## About this task
Return the number of lines below that contain "apply"; nothing else belongs in the reply.

(Stored items)
Lemma del_loop_front fuel : ∀ q A B la lb extent,
  rep q (A ++ B) (la ++ lb) → length A = length la → 0 ≤ extent ≤ zlen (concat lb) → (length B < fuel)%nat →
  ∃ q' ns' ls', del_loop junk htab fuel q (first_or B None) 0 extent = Some q' ∧ rep q' ns' ls' ∧ concat ls' = concat la ++ drop (Z.to_nat extent) (concat lb) ∧ same_opts q q'.
Proof.
  induction fuel as [|fuel IH]; intros q A B la lb extent HR Hl He Hf; [lia|]. cbn [del_loop]. destruct (Z.eqb_spec extent 0) as [->|Hne].
  - exists q, (A ++ B), (la ++ lb). rewrite concat_app, drop_0. done.
  - pose proof (Forall2_length _ _ _ (r_nodes _ _ _ (p_reps _ _ _ HR))) as Hl2. rewrite !length_app in Hl2. destruct B as [|a B].
    { destruct lb; [|simpl in Hl2; lia]. simpl in He. lia. }
    destruct lb as [|l lb]; [simpl in Hl2; lia|]. cbn [first_or mbind option_bind concat] in *. destruct (next_rep junk htab alloc htab_u32 alloc_fresh _ _ _ _ _ HR) as [-> _]. cbn [mbind option_bind].
    destruct (node_good junk htab alloc htab_u32 alloc_fresh _ _ _ _ _ _ _ HR Hl) as (n & Hn & Hh & _). rewrite Hn. cbn [mbind option_bind]. destruct (holds_count _ _ _ _ Hh) as (Hnc & Hlt & _). rewrite Z.add_0_r in Hnc. rewrite Hnc.
    rewrite length_app in He. cbn [Z.eqb Z.leb Z.ltb Z.compare andb]. pose proof (concat_bound junk htab alloc htab_u32 alloc_fresh _ _ _ _ _ HR) as Hb. destruct (Z.leb_spec (zlen l) extent) as [Hge|Hlt2].
    + destruct (del_node_front _ _ _ _ _ _ _ HR Hl) as (q1 & -> & HR1 & Ho1). cbn [mbind option_bind]. rewrite wrap_u_small by (unfold in_u; lia).
      destruct (IH q1 A B la lb (extent - zlen l) HR1 Hl) as (q' & ns' & ls' & E & HR' & Ec & Ho); [lia|simpl in Hf; lia|]. exists q', ns', ls'. split; [done|]. split; [done|]. split; [|by etrans].
      rewrite Ec. f_equal. rewrite drop_app_ge by lia. f_equal. lia.
    + assert (l ≠ []) by (intros ->; simpl in *; lia).
      destruct (del_in_node_spec q A a B la l lb 0 0 extent HR Hl) as (q1 & -> & Ho1 & [[? _]|[_ HR1]]); [by apply (a_index_nat junk htab alloc htab_u32 alloc_fresh _ 0); destruct l; simpl; [done|lia]|lia|lia|lia|lia|].
      cbn [mbind option_bind]. rewrite Z.sub_diag. change (wrap_u 64 0) with 0. destruct fuel as [|fuel]; [simpl in Hf; lia|]. cbn [del_loop Z.eqb].
      eexists q1, _, _. split; [done|]. split; [exact HR1|]. split; [|done]. rewrite concat_app. cbn. by rewrite drop_app_le by lia.
Qed.

(** The first iteration, when the range starts at a negative offset. *)
Lemma del_loop_tail fuel q A a B la l lb j extent :
  rep q (A ++ a :: B) (la ++ l :: lb) → length A = length la → (j < length l)%nat → 0 < extent ≤ zlen (drop j l ++ concat lb) → (length B + 1 < fuel)%nat →
  ∃ q' ns' ls', del_loop junk htab fuel q (Some a) (Z.of_nat j - zlen l) extent = Some q' ∧ rep q' ns' ls' ∧
    concat ls' = concat la ++ take j l ++ drop (Z.to_nat extent) (drop j l ++ concat lb) ∧ same_opts q q'.
Proof.
  intros HR Hl Hj He Hf. destruct fuel as [|fuel]; [lia|]. cbn [del_loop]. rewrite (proj2 (Z.eqb_neq _ _)) by lia. cbn [mbind option_bind].
  destruct (next_rep junk htab alloc htab_u32 alloc_fresh _ _ _ _ _ HR) as [-> _]. cbn [mbind option_bind].
  destruct (node_good junk htab alloc htab_u32 alloc_fresh _ _ _ _ _ _ _ HR Hl) as (n & Hn & Hh & _). rewrite Hn. cbn [mbind option_bind]. destruct (holds_count _ _ _ _ Hh) as (Hnc & Hlt & _).
  pose proof (concat_bound junk htab alloc htab_u32 alloc_fresh _ _ _ _ _ HR) as Hb. rewrite length_app, length_drop in He.
  rewrite (proj2 (Z.eqb_neq (Z.of_nat j - zlen l) 0)), (proj2 (Z.leb_gt 0 (Z.of_nat j - zlen l))), (proj2 (Z.ltb_lt (Z.of_nat j - zlen l) 0)) by lia. cbn [andb].
  set (del := if extent <? - (Z.of_nat j - zlen l) then extent else - (Z.of_nat j - zlen l)).
  assert (del = Z.min extent (zlen l - Z.of_nat j)) as Ed by (unfold del; destruct (Z.ltb_spec extent (- (Z.of_nat j - zlen l))); lia).
  destruct (del_in_node_spec q A a B la l lb (Z.of_nat j - zlen l) j del HR Hl) as (q1 & -> & Ho1 & Hcase); [by apply (a_index_neg junk htab alloc htab_u32 alloc_fresh)|lia|lia|lia|].
  cbn [mbind option_bind]. rewrite wrap_u_small by (unfold in_u; lia).
  assert (∃ A1 la1, rep q1 (A1 ++ B) (la1 ++ lb) ∧ length A1 = length la1 ∧ concat la1 = concat la ++ take j l ++ drop (j + Z.to_nat del) l) as (A1 & la1 & HR1 & Hl1 & Ec1).
  { destruct Hcase as [[E HR1]|[_ HR1]].
    - exists A, la. split; [done|]. split; [done|]. assert (j = 0%nat) as -> by lia. rewrite drop_ge by lia. cbn. by rewrite app_nil_r.
    - exists (A ++ [a]), (la ++ [take j l ++ drop (j + Z.to_nat del) l]). rewrite <-!(assoc_L (++)). split; [done|]. split; [rewrite !length_app; simpl; lia|]. rewrite concat_app. cbn. by rewrite app_nil_r. }
  destruct (del_loop_front fuel q1 A1 B la1 lb (extent - del) HR1 Hl1) as (q' & ns' & ls' & E & HR' & Ec & Ho); [lia|lia|]. exists q', ns', ls'. split; [done|]. split; [done|]. split; [|by etrans].
  rewrite Ec, Ec1, <-!(assoc_L (++)). do 2 f_equal. destruct (decide (extent ≤ zlen l - Z.of_nat j)).
  - replace del with extent by lia. rewrite Z.sub_diag, drop_0, drop_app_le by (rewrite length_drop; lia). by rewrite drop_drop.
  - rewrite drop_ge by lia. rewrite drop_app_ge by (rewrite length_drop; lia). cbn. f_equal. rewrite length_drop. lia.
Qed.

Lemma del_range_spec q ns ls start count :
  rep q ns ls → - 2 ^ 63 < start ≤ 0 → 0 < count < 2 ^ 63 →
  let i := if start <? 0 then zlen (concat ls) + start else start in
  if decide (0 ≤ i < zlen (concat ls)) then
    ∃ q' ns' ls', quicklistDelRange junk htab q start count = Some (q', true) ∧ rep q' ns' ls' ∧
      concat ls' = take (Z.to_nat i) (concat ls) ++ drop (Z.to_nat (i + count)) (concat ls) ∧ same_opts q q'
  else quicklistDelRange junk htab q start count = Some (q, false).
Proof.
  intros HR Hst Hco i. unfold quicklistDelRange. rewrite (proj2 (Z.leb_gt _ _)) by lia. pose proof (rep_count _ _ _ HR) as Hb.
  pose proof (ql_index_spec junk htab alloc htab_u32 alloc_fresh q ns ls start HR ltac:(lia)) as H. cbv zeta in H. fold i in H.
  destruct (decide (0 ≤ i < zlen (concat ls))) as [Hi|Hi]; [|by rewrite H].
  destruct H as (q1 & e & A & a & B & la & l & lb & j & -> & Hr & _ & (-> & -> & Hl) & (n & z & p & s & _ & _ & _ & _ & _ & Ena & _) & E & Hj & Eo). cbn [mbind option_bind].
  pose proof (rep_recoded _ _ _ _ Hr HR) as HR1. rewrite (size_nodes junk htab alloc htab_u32 alloc_fresh _ _ _ HR1), Ena, Eo.
  set (extent := if (0 <=? start) && _ then _ else _).
  assert (extent = Z.min count (zlen (concat (la ++ l :: lb)) - i)) as Ee.
  { unfold extent. rewrite (p_count _ _ _ HR) in *. unfold i in *. destruct (Z.ltb_spec start 0).
    - rewrite (proj2 (Z.leb_gt 0 start)) by lia. cbn [andb]. destruct (Z.ltb_spec (- start) count); lia.
    - assert (start = 0) as -> by lia. rewrite Z.sub_0_r, wrap_u_small by (unfold in_u; lia). cbn [Z.leb Z.compare andb]. destruct (Z.ltb_spec (zlen (concat (la ++ l :: lb))) count); [lia|]. cbn. lia. }
  pose proof Hi as Hi2. rewrite concat_app in Ee, Hi2. cbn [concat] in Ee, Hi2. rewrite !length_app in Ee, Hi2.
  assert (∃ q' ns' ls', del_loop junk htab (S (length (A ++ a :: B))) q1 (Some a) (if start <? 0 then Z.of_nat j - zlen l else Z.of_nat j) extent = Some q' ∧ rep q' ns' ls' ∧
    concat ls' = concat la ++ take j l ++ drop (Z.to_nat extent) (drop j l ++ concat lb) ∧ same_opts q1 q') as (q' & ns' & ls' & -> & HR' & Ec & Ho).
  { unfold i in *. destruct (Z.ltb_spec start 0).
    - apply (del_loop_tail _ q1 A a B la l lb); try done; [rewrite length_app, length_drop; lia|rewrite length_app; simpl; lia].
    - assert (j = 0%nat) as -> by lia. cbn [take drop app].
      destruct (del_loop_front (S (length (A ++ a :: B))) q1 A (a :: B) la (l :: lb) extent HR1 Hl) as (q' & ns' & ls' & Hd); [cbn [concat]; rewrite length_app; lia|rewrite length_app; simpl; lia|]. by exists q', ns', ls'. }
  cbn [mbind option_bind]. exists q', ns', ls'. split; [done|]. split; [done|]. split; [|etrans; [by apply recoded_opts|done]].
  rewrite Ec, (assoc_L (++)). replace (Z.to_nat i) with (length (concat la) + j)%nat by lia. rewrite (take_concat junk htab alloc htab_u32 alloc_fresh) by lia. f_equal.
  replace (Z.to_nat (i + count)) with (length (concat la) + (j + Z.to_nat count))%nat by lia. rewrite concat_app. cbn [concat]. rewrite drop_app_add.
  rewrite <-(drop_drop (l ++ concat lb)), (drop_app_le l) by lia.
  destruct (decide (count ≤ zlen (drop j l ++ concat lb))) as [Hc|Hc]; rewrite length_app, length_drop in Hc.
  - f_equal. lia.
  - rewrite !drop_ge; [done|rewrite length_app, length_drop; lia..].
Qed.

## Answer section
4